Addressing unconscious/implicit bias is a crucial social justice issue; it's one about which I care a lot and write a lot. Conversations about unconscious bias are critically important to have—but they need to be led by people who don't use unconscious bias as an argument against personal accountability, or who imagine that conscious bias isn't equally as important.
Which brings me to the latest in the New York Times from Nicholas Kristof: "Straight Talk for White Men."
Kristof opens his piece about white men's unconscious bias thus:
Supermarket shoppers are more likely to buy French wine when French music is playing, and to buy German wine when they hear German music. That's true even though only 14 percent of shoppers say they noticed the music, a study finds.When white men are accused of "privilege," complete with scare quotes. Neat!

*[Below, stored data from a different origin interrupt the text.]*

Lemma split_segments_triple key h a b c :
  split slash key = (h ++ [a; b; c])%list ->
  occurs slash a = false /\ occurs slash b = false /\ occurs slash c = false.
Proof.
  intros Hs. pose proof (split_segments_without_sep slash key) as Hall.
  rewrite Hs in Hall. apply Forall_app in Hall as [_ Hall].
  inversion Hall as [|? ? Ha Hall']; subst.
  inversion Hall' as [|? ? Hb Hall'']; subst.
  inversion Hall'' as [|? ? Hc _]; subst. now repeat split.
Qed.

Lemma basename_without_sep base : occurs slash base = false -> basename base = base.
Proof.
  intros H. rewrite basename_last_segment, (split_without_sep _ _ H). reflexivity.
Qed.

Lemma basename_app dir base :
  occurs slash base = false -> basename (dir ++ "/" ++ base) = base.
Proof.
  intros H. rewrite basename_last_segment.
  change ("/" ++ base) with (String slash base).
  rewrite split_app, (split_without_sep _ _ H). apply last_last.
Qed.

Lemma new_s3_key_defined processed_prefix original_key :
  exists derived, new_s3_key processed_prefix original_key = Ok derived.
Proof.
  unfold new_s3_key.
  destruct (Nat.leb_spec 4 (List.length (split slash original_key))) as [H|H];
    [|eexists; reflexivity].
  destruct (last_three (split slash original_key) ltac:(lia)) as (h & a & b & c & Hs & _).
  rewrite Hs in *.
  rewrite (index_from_end_app h [a; b; c] 3 a), (index_from_end_app h [a; b; c] 2 b),
    (index_from_end_app h [a; b; c] 1 c); simpl; try reflexivity; try lia.
  eexists; reflexivity.
Qed.

(** X2. The derivation never raises: the guard on the number of segments
    keeps the three negative indices in range, and the derived key always
    starts with the processed prefix and a ['/']. *)
Theorem new_s3_key_never_raises (processed_prefix original_key : string) :
  exists rest,
    new_s3_key processed_prefix original_key = Ok (processed_prefix ++ "/" ++ rest).
Proof.
  destruct (Nat.leb_spec 4 (List.length (split slash original_key))) as [H|H].
  - destruct (last_three (split slash original_key) ltac:(lia)) as (h & a & b & c & Hs & _).
    assert (Hh : h <> []) by (intros ->; rewrite Hs in H; simpl in H; lia).
    exists (a ++ "/" ++ b ++ "/" ++ c). now apply (new_s3_key_triple _ _ h).
  - exists ("unclassified/" ++ basename original_key). unfold new_s3_key.
    replace (4 <=? List.length (split slash original_key))%nat with false
      by (symmetry; apply Nat.leb_gt; lia).
    reflexivity.
Qed.

(** X3. Deriving again from a derived key changes nothing, for a key of at
    least four segments under any prefix, and for every key when the prefix
    holds no ['/']. *)
Theorem new_s3_key_idempotent (processed_prefix original_key : string) :
  (4 <= List.length (split slash original_key))%nat
    \/ occurs slash processed_prefix = false ->
  exists derived,
    new_s3_key processed_prefix original_key = Ok derived
    /\ new_s3_key processed_prefix derived = Ok derived.
Proof.
  intros Hcase.
  destruct (Nat.leb_spec 4 (List.length (split slash original_key))) as [H|H].
  - destruct (last_three (split slash original_key) ltac:(lia)) as (h & a & b & c & Hs & _).
    assert (Hh : h <> []) by (intros ->; rewrite Hs in H; simpl in H; lia).
    destruct (split_segments_triple _ _ _ _ _ Hs) as (Ha & Hb & Hc).
    exists (processed_prefix ++ "/" ++ a ++ "/" ++ b ++ "/" ++ c). split.
    + now apply (new_s3_key_triple _ _ h).
    + apply (new_s3_key_triple _ _ (split slash processed_prefix)).
      * now apply split_raw_s3_key.
      * apply split_not_nil.
  - destruct Hcase as [Hge|Hp]; [lia|].
    assert (Hbase : occurs slash (basename original_key) = false).
    { rewrite basename_last_segment.
      apply (Forall_last_elem (fun seg => occurs slash seg = false));
        [apply split_segments_without_sep | apply split_not_nil]. }
    exists (processed_prefix ++ "/unclassified/" ++ basename original_key).
    assert (Hfall : forall k, (List.length (split slash k) < 4)%nat ->
              new_s3_key processed_prefix k
              = Ok (processed_prefix ++ "/unclassified/" ++ basename k)).
    { intros k Hk. unfold new_s3_key.
      replace (4 <=? List.length (split slash k))%nat with false
        by (symmetry; apply Nat.leb_gt; lia).
      reflexivity. }
    assert (Hsegs : split slash (processed_prefix ++ "/unclassified/"
                                  ++ basename original_key)
                    = [processed_prefix; "unclassified"; basename original_key]).
    { change ("/unclassified/" ++ basename original_key)
        with (String slash ("unclassified" ++ String slash (basename original_key))).
      rewrite !split_app, (split_without_sep _ _ Hp), (split_without_sep _ _ Hbase).
      reflexivity. }
    split; [now apply Hfall|].
    rewrite Hfall by (rewrite Hsegs; simpl; lia).
    rewrite (basename_last_segment (processed_prefix ++ _)), Hsegs. reflexivity.
Qed.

Researchers discovered that candidates for medical school interviewed on sunny days received much higher ratings than those interviewed on rainy days. Being interviewed on a rainy day was a setback equivalent to having an MCAT score 10 percent lower, according to a new book called "Everyday Bias," by Howard J. Ross.
Those studies are a reminder that we humans are perhaps less rational than we would like to think, and more prone to the buffeting of unconscious influences. That's something for those of us who are white men to reflect on when we're accused of "privilege."
Following some examples of how women and men are treated differently—examples sanctioned by SCIENCE, because of course marginalized people's lived experiences are not evidence, since we are not recognized as authorities on our own lives—Kristof writes:
It's not that we white men are intentionally doing anything wrong, but we do have a penchant for obliviousness about the way we are beneficiaries of systematic unfairness. Maybe that's because in a race, it's easy not to notice a tailwind, and white men often go through life with a tailwind, while women and people of color must push against a headwind.Emphases mine. It's swell of him to acknowledge that "of course, there are" people who consciously practice racism and misogyny, but only after stating, without qualifications or caveats, that white men aren't "intentionally doing anything wrong" and don't "notice systematic unfairness."
While we don't notice systematic unfairness, we do observe specific efforts to redress it — such as affirmative action, which often strikes white men as profoundly unjust. Thus a majority of white Americans surveyed in a 2011 study said that there is now more racism against whites than against blacks.
None of these examples mean exactly that society is full of hard-core racists and misogynists. Eduardo Bonilla-Silva, a Duke University sociologist, aptly calls the present situation "racism without racists"; it could equally be called "misogyny without misogynists." Of course, there are die-hard racists and misogynists out there, but the bigger problem seems to be well-meaning people who believe in equal rights yet make decisions that inadvertently transmit both racism and sexism.
Casually conceding, sure, there are some real jerks out there sort of loses its oomph when it follows the serious implication that all racism and misogyny expressed by white men is down to unconscious bias, and the serious assertion that white men don't notice systemic injustice, as if there aren't white men who actively seek and exploit "systematic unfairness" with the explicit purposes of harming women of all races (especially black women) and men of color.
And it's not just a "small but vocal minority." Which the "of course, there are die-hard racists and misogynists out there" construction is designed to imply.
It is actively unhelpful for Kristof to be using a discussion of unconscious bias in order to suggest that conscious, active, harm-objective racism and misogyny isn't all that common. It's an argument that gaslights every woman and every person of color who reports lived experiences that suggest otherwise.
This is the familiar and ubiquitous "he didn't know any better" apologia, routinely used against marginalized people to excuse harm perpetrated against us, codified as "science," care of a white man who is (inexplicably) respected as an authority on racism and misogyny.
Let me try to put this into words Nicholas Kristof will understand: Someone has to choose the music in the supermarket. If racism and misogyny are all, or even mostly, unconscious bias, who's making the decision to play these tunes?